Roslund et Hellström
Traduction Philippe Bouquet et Catherine Renaud
732 pages
Le Livre de Poche, 2020, Mazarine, 2019
Fin de lecture 17 mai 2020
Sélection 2020 Prix des lecteurs du Livre de Poche, mois de mai.
Dixième livre lu dans le cadre du jury.
3 secondes est le premier opus d’une trilogie, dont les suivants sont : 3 minutes et 3 heures, multirécompensée à l’international.
3 secondes, c’est avant tout une histoire de mensonges.
En effet, à Stockholm, Piet Hoffman est en apparence un homme ordinaire : femme, enfants, travail stable dans la sécurité.

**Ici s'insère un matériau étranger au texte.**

(** * CJK-Script-AI: the data preparation code of [utils.py]

    A shallow embedding of [create_eng_to_rads], [dict_to_tensors] and
    [get_tensor_from_word], and the properties of the derived
    English-word -> radicals mapping and of its encoding.

    Python strings are [string]s holding the UTF-8 bytes of the text;
    comparing them byte by byte gives the code-point order that Python
    uses for [str]. *)

From stdpp Require Import gmap strings list sorting.
From Stdlib Require Import OrderedTypeEx.

Open Scope string_scope.
Open Scope list_scope.

(** ** Exceptions and results *)

Inductive exn : Type :=
  | KeyError (key : string)
  | IndexError
  | ValueError (msg : string)
  | AssertionError
  | RuntimeError (msg : string).

Inductive result (A : Type) : Type :=
  | Return (a : A)
  | Raise (e : exn).
Arguments Return {A} a.
Arguments Raise {A} e.

Global Instance result_ret : MRet result := λ A a, Return a.
Global Instance result_bind : MBind result := λ A B f m,
  match m with
  | Return a => f a
  | Raise e => Raise e
  end.

(** A [for] loop whose body may raise: the state is threaded through the
    elements from left to right and the first exception ends the loop. *)
Fixpoint for_each {S A : Type} (body : S → A → result S) (s : S) (l : list A)
    : result S :=
  match l with
  | [] => Return s
  | x :: l => s' ← body s x; for_each body s' l
  end.

(** ** Python dictionaries

    A [dict] keeps its entries in insertion order and its keys are
    pairwise distinct. *)

Abbreviation pydict V := (list (string * V)).

Definition wf_dict {V : Type} (d : pydict V) : Prop := NoDup d.*1.

Definition dict_keys {V : Type} (d : pydict V) : list string := d.*1.
Definition dict_values {V : Type} (d : pydict V) : list V := d.*2.

(** [d[k]] *)
Fixpoint getitem {V : Type} (d : pydict V) (k : string) : result V :=
  match d with
  | [] => Raise (KeyError k)
  | (k', v) :: d => if decide (k' = k) then Return v else getitem d k
  end.

(** [d[k] = v]: an existing key keeps its position, a new key goes last. *)
Fixpoint setitem {V : Type} (d : pydict V) (k : string) (v : V) : pydict V :=
  match d with
  | [] => [(k, v)]
  | (k', v') :: d =>
      if decide (k' = k) then (k, v) :: d else (k', v') :: setitem d k v
  end.

(** [m[k]] on a dictionary whose order is never observed. *)
Definition map_getitem {V : Type} (m : gmap string V) (k : string) : result V :=
  match m !! k with
  | Some v => Return v
  | None => Raise (KeyError k)
  end.
(** ** Histories of the store *)

(** Before any operation no loan object exists and every manager has
    the empty list its constructor gives it; books, users and managers
    are arbitrary. *)
Definition inicial (m : Mundo) : Prop :=
  mem_prestamos m = [] /\
  forall g G, mem_gestores m !! g = Some G -> prestamos G = [].

(** One call of a constructor or of one of the two methods of a manager,
    on any arguments, or a due date set by hand as the driver does. *)
Inductive paso : Mundo -> Mundo -> Prop :=
  | paso_Libro_init t a i r m m' :
      Libro_init t a i m = Some (r, m') -> paso m m'
  | paso_Usuario_init n i r m m' :
      Usuario_init n i m = Some (r, m') -> paso m m'
  | paso_GestorPrestamos_init c n r m m' :
      GestorPrestamos_init c n m = Some (r, m') -> paso m m'
  | paso_realizar_prestamo self b u r m m' :
      realizar_prestamo self b u m = Some (r, m') -> paso m m'
  | paso_devolver_libro self p r m m' :
      devolver_libro self p m = Some (r, m') -> paso m m'
  | paso_asignar_fecha_devolucion p t r m m' :
      asignar_fecha_devolucion p t m = Some (r, m') -> paso m m'.

Definition alcanzable (m : Mundo) : Prop :=
  exists m0, inicial m0 /\ rtc paso m0 m.

(** What holds of the whole store along a history: a loan names a book
    that exists, a book with an open loan is not available, and a book
    has at most one open loan. *)
Record invariante (m : Mundo) : Prop := mk_invariante {
  inv_referencia : forall p P,
    mem_prestamos m !! p = Some P -> is_Some (mem_libros m !! libro P);
  inv_ocupado : forall p P B,
    mem_prestamos m !! p = Some P -> devuelto P = false ->
    mem_libros m !! libro P = Some B -> disponible B = false;
  inv_unico : forall p q P Q,
    mem_prestamos m !! p = Some P -> mem_prestamos m !! q = Some Q ->
    devuelto P = false -> devuelto Q = false ->
    libro P = libro Q -> p = q
}.
(** The UTF-16 code units a byte of UTF-8 text accounts for: one for an
    ASCII byte and for the first byte of a longer sequence, one more for the
    first byte of a four-byte sequence, none for a continuation byte. *)
Definition units (c : ascii) : nat :=
  if (code c <? 128)%N then 1
  else if (code c <? 192)%N then 0
  else if (code c <? 240)%N then 1
  else 2.

(** [s.length] *)
Fixpoint len (s : string) : nat :=
  match s with
  | EmptyString => 0
  | String c s' => units c + len s'
  end.

(** A template literal prints a missing value as [undefined]. *)
Definition template (o : option string) : string := default "undefined" o.

(** [o || ""] for a string that may be missing. *)
Definition or_empty (o : option string) : string := default "" o.

(** Truthiness of a string that may be missing. *)
Definition truthy (o : option string) : bool :=
  match o with
  | Some (String _ _) => true
  | _ => false
  end.

(** Significant words: [.split(/\s+/).filter(w => w.length > 2)]. *)
Definition long_words (s : string) : list string :=
  filter (λ w, (2 < len w)%nat) (split_ws s).

End JS.

(** ** Records exchanged between the stages *)

(** A detection as the vision pass returns it, and as the resolver receives
    it.  Any field may be missing from the parsed JSON. *)
Record Book := {
  title : option string;
  author : option string;
  confidence : option string;
  corrected : option bool;
}.

(** ** Image tiling ([tileImage]) *)
Module Tiling.

(** The result of the counting pass. *)
Record Overview := { count : Z; shelves : Z; notes : string }.

Record Region := {
  left : Z;
  top : Z;
  width : Z;
  height : Z;
  label : string;
}.

(** [Math.round(n / d)] for integers [0 ≤ n] and [0 < d]: the quotient
    rounded to the nearest integer, halves upwards.  For [d ≤ 4] the
    double [n / d] is a tie exactly when the rational is. *)
Definition round_div (n d : Z) : Z := (2 * n + d) / (2 * d).

(** [Math.round(cell * 0.15)].  The double nearest to 0.15 is smaller than
    3/20 by less than 2^-57, so the product is a tie exactly when
    [3 * cell / 20] is one (the tie is then a double, and the product rounds
    to it), and is otherwise 1/20 or more away from a tie. *)
Definition round_overlap (cell : Z) : Z := (3 * cell + 10) / 20.

(** [x || d] on numbers. *)
Definition or_num (x d : Z) : Z := if x =? 0 then d else x.

Definition grid_cols (bookCount w : Z) : Z :=
  if (40 <=? bookCount) || (3000 <=? w) then 4
  else if (20 <=? bookCount) || (2000 <=? w) then 3
  else 2.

Mais Piet est en fait un délinquant repenti, à la merci de la mafia et de la police. Il infiltre secrètement l’une au profit de l’autre, jusqu’au drame : un acheteur de drogue est tué, et un commissaire de police tenace, Ewert Grens, recherche la vérité. La couverture de Piet risque donc d’être éventée et ses donneurs d’ordre au sein de la police pourraient être mis en cause en raison de ce meurtre.
Piet s’est attaché à sa famille, il craint pour eux. Il se désole des aspects de sa vie qu’il cache à sa femme. Il souhaite tout arrêter.
Mais son contact dans la police lui demande de réaliser la dernière mission imposée par la mafia : il doit mettre la main sur le trafic de drogue au sein même d’une prison. Cependant, à peine incarcéré, les strates du pouvoir qui connaissent sa mission le laissent tomber. Identifié désormais par ses co-détenus comme un traître à la solde des autorités, il ne peut compter que sur lui-même pour s’en sortir… et 3 secondes !
J’ai beaucoup aimé ce roman à la fois lent dans sa mise en place et haletant dans sa suite, très documenté sur l’univers de la drogue et des prisons. Il conte, au-delà de la trame dramatique, le face-à-face à distance de deux hommes solitaires, Piet et Ewert, chacun préoccupé par sa survie, physique pour l’un, morale pour l’autre. On suit les pérégrinations du grincheux et teigneux commissaire, on entre dans sa tête et ses pensées apparaissent en italique dans l’ouvrage.
3 secondes est aussi une critique de l’écœurant jeu de pouvoir au plus haut niveau de l’Etat, qui n’hésite pas à abandonner en chemin ses serviteurs, celle du cloisonnement du travail des services de police et de justice.
J’aime les romans d’espionnage, d’infiltration minutieuse, et j’ai été tenue en haleine par le récit de la lutte entre ces diverses forces et le désir de vivre de cet homme condamné par tous. A la manière d’un scenario, les descriptions sont précises, les détails permettent au lecteur de visualiser les scènes.
Les ingrédients d’un film d’aventures et d’espionnage sont en place : un parfum de « Prison break » et de tulipes, un soupçon de « Mission impossible », la ténacité d’un Columbo ! Avec un petit faible pour l’homme traqué qui ne veut plus jamais mentir à sa famille…
PS : Le film The informer, sorti en 2019, en a été tiré, même si le pitch en est un peu différent : transposé à New York, avec un ancien agent des Forces Spéciales!
Citations
« Pendant 10 ans, il avait tellement menti à Zofia, Hugo et Rasmus et tous les autres autour de lui que, lorsque ceci serait terminé, il aurait déplacé pour toujours la frontière entre le mensonge et la réalité, c’était ainsi, il ne savait jamais où s’arrêtait le mensonge et où commençait la vérité, il ne savait plus qui il était. »
« – Tu n’iras pas plus loin. L’enquête préliminaire est au point mort. Grens, tu sais aussi bien que moi qu’il n’est pas raisonnable de mobiliser autant de moyens pour une enquête qui n’avance pas.
⁃ Je ne lâche jamais un meurtre.
Ils se regardèrent. Ils venaient de deux mondes différents.
– Bon… Qu’est-ce que tu as, alors ?
– Dans une enquête pour meurtres, Ågastam, on ne réduit pas le degré de priorité. Les meurtres, on les résout.»